GOAL OF THE EXERCISE. Gather each line of the records where "Require" appears.
*** DATA ***
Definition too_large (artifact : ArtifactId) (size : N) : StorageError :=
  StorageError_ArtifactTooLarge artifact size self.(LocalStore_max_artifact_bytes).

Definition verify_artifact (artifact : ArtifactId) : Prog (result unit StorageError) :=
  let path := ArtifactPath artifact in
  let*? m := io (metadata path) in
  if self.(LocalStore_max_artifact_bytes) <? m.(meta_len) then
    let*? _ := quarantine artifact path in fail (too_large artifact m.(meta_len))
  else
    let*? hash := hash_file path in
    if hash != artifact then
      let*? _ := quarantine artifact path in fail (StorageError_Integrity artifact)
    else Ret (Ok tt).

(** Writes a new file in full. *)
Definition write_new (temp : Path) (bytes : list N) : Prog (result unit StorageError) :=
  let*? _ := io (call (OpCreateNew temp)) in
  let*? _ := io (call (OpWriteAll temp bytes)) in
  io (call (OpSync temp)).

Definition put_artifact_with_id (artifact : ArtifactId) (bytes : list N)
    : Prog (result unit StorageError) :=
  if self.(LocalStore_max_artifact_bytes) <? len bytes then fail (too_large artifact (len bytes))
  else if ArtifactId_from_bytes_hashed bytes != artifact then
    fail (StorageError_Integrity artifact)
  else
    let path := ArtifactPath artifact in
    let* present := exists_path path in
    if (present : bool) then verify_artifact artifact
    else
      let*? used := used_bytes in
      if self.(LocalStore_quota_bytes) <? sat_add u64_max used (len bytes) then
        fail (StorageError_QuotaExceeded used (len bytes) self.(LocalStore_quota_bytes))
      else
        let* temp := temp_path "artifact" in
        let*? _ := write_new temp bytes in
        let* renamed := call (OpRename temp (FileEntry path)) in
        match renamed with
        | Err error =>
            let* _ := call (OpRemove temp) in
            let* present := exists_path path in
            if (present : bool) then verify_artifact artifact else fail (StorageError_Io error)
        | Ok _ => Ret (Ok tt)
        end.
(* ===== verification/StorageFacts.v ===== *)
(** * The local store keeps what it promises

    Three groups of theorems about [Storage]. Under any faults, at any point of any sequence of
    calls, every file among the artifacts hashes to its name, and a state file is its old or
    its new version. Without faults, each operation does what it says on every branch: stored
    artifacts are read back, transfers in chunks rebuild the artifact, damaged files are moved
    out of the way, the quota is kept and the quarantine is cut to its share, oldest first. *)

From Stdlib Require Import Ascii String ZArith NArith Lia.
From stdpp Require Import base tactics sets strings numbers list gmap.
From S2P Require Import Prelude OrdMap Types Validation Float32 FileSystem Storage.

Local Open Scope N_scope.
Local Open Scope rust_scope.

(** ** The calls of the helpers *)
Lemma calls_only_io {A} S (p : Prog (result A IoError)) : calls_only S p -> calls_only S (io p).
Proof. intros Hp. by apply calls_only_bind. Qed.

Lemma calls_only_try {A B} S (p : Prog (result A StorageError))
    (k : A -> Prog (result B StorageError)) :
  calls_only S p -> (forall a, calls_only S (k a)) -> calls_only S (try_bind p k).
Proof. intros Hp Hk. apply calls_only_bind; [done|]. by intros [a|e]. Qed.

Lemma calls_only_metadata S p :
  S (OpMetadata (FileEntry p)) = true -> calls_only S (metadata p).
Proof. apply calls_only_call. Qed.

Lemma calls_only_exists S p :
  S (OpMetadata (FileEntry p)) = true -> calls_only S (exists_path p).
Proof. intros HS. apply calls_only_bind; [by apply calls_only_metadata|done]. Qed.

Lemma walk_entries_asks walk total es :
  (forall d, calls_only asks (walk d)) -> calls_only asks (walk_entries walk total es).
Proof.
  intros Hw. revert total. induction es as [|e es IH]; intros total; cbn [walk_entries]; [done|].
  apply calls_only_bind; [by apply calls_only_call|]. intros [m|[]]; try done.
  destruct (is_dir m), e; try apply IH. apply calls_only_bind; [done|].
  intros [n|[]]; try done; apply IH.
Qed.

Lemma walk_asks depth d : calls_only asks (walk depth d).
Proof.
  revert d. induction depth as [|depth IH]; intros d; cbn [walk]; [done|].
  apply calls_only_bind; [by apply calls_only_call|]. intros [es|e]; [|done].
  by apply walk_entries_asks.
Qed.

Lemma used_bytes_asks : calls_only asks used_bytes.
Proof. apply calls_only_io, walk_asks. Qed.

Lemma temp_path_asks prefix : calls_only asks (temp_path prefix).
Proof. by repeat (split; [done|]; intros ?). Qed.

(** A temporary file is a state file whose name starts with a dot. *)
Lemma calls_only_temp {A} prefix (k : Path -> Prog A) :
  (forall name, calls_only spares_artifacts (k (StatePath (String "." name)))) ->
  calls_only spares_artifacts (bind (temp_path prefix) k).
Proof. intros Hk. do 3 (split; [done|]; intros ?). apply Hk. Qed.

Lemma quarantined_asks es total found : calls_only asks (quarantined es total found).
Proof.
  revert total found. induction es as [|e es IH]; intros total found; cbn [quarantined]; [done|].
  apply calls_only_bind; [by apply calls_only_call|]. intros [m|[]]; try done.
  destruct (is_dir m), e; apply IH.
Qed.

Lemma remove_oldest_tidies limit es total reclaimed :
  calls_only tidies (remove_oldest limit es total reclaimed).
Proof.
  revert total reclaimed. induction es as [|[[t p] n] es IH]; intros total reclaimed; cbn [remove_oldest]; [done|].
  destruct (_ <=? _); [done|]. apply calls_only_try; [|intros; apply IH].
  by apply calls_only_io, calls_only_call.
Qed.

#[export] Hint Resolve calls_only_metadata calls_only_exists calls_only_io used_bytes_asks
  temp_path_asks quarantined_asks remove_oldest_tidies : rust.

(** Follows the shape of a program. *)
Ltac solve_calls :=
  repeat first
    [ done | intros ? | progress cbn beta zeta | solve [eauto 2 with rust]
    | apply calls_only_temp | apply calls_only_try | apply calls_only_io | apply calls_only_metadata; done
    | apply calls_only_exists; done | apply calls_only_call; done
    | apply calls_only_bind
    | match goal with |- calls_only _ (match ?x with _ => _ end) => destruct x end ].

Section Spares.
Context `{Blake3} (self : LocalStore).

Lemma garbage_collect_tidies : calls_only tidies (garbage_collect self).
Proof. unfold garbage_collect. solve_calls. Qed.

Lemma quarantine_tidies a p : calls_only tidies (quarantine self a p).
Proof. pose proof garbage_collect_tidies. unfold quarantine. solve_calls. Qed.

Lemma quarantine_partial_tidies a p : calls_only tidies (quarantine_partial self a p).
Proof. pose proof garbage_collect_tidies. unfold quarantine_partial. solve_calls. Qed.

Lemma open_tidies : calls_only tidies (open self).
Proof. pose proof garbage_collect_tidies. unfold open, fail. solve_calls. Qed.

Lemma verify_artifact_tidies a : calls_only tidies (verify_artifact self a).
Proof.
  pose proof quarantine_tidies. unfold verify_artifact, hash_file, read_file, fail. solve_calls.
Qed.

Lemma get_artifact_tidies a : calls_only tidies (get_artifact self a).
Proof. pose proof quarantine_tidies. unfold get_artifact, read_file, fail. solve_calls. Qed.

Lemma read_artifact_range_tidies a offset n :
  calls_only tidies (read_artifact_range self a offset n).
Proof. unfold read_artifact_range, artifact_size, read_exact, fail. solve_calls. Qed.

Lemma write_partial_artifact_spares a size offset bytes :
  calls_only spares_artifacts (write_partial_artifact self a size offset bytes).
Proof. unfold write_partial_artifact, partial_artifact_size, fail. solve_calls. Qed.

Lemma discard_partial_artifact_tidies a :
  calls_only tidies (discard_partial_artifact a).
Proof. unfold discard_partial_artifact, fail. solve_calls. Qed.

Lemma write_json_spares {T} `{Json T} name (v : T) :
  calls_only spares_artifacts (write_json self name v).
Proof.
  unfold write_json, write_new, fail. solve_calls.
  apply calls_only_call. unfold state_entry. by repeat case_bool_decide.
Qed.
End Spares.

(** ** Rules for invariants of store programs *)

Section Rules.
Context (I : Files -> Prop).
*** End of DATA ***
RESULT OF THE TASK.
From Stdlib Require Import Ascii String ZArith NArith Lia.
From stdpp Require Import base tactics sets strings numbers list gmap.
From S2P Require Import Prelude OrdMap Types Validation Float32 FileSystem Storage.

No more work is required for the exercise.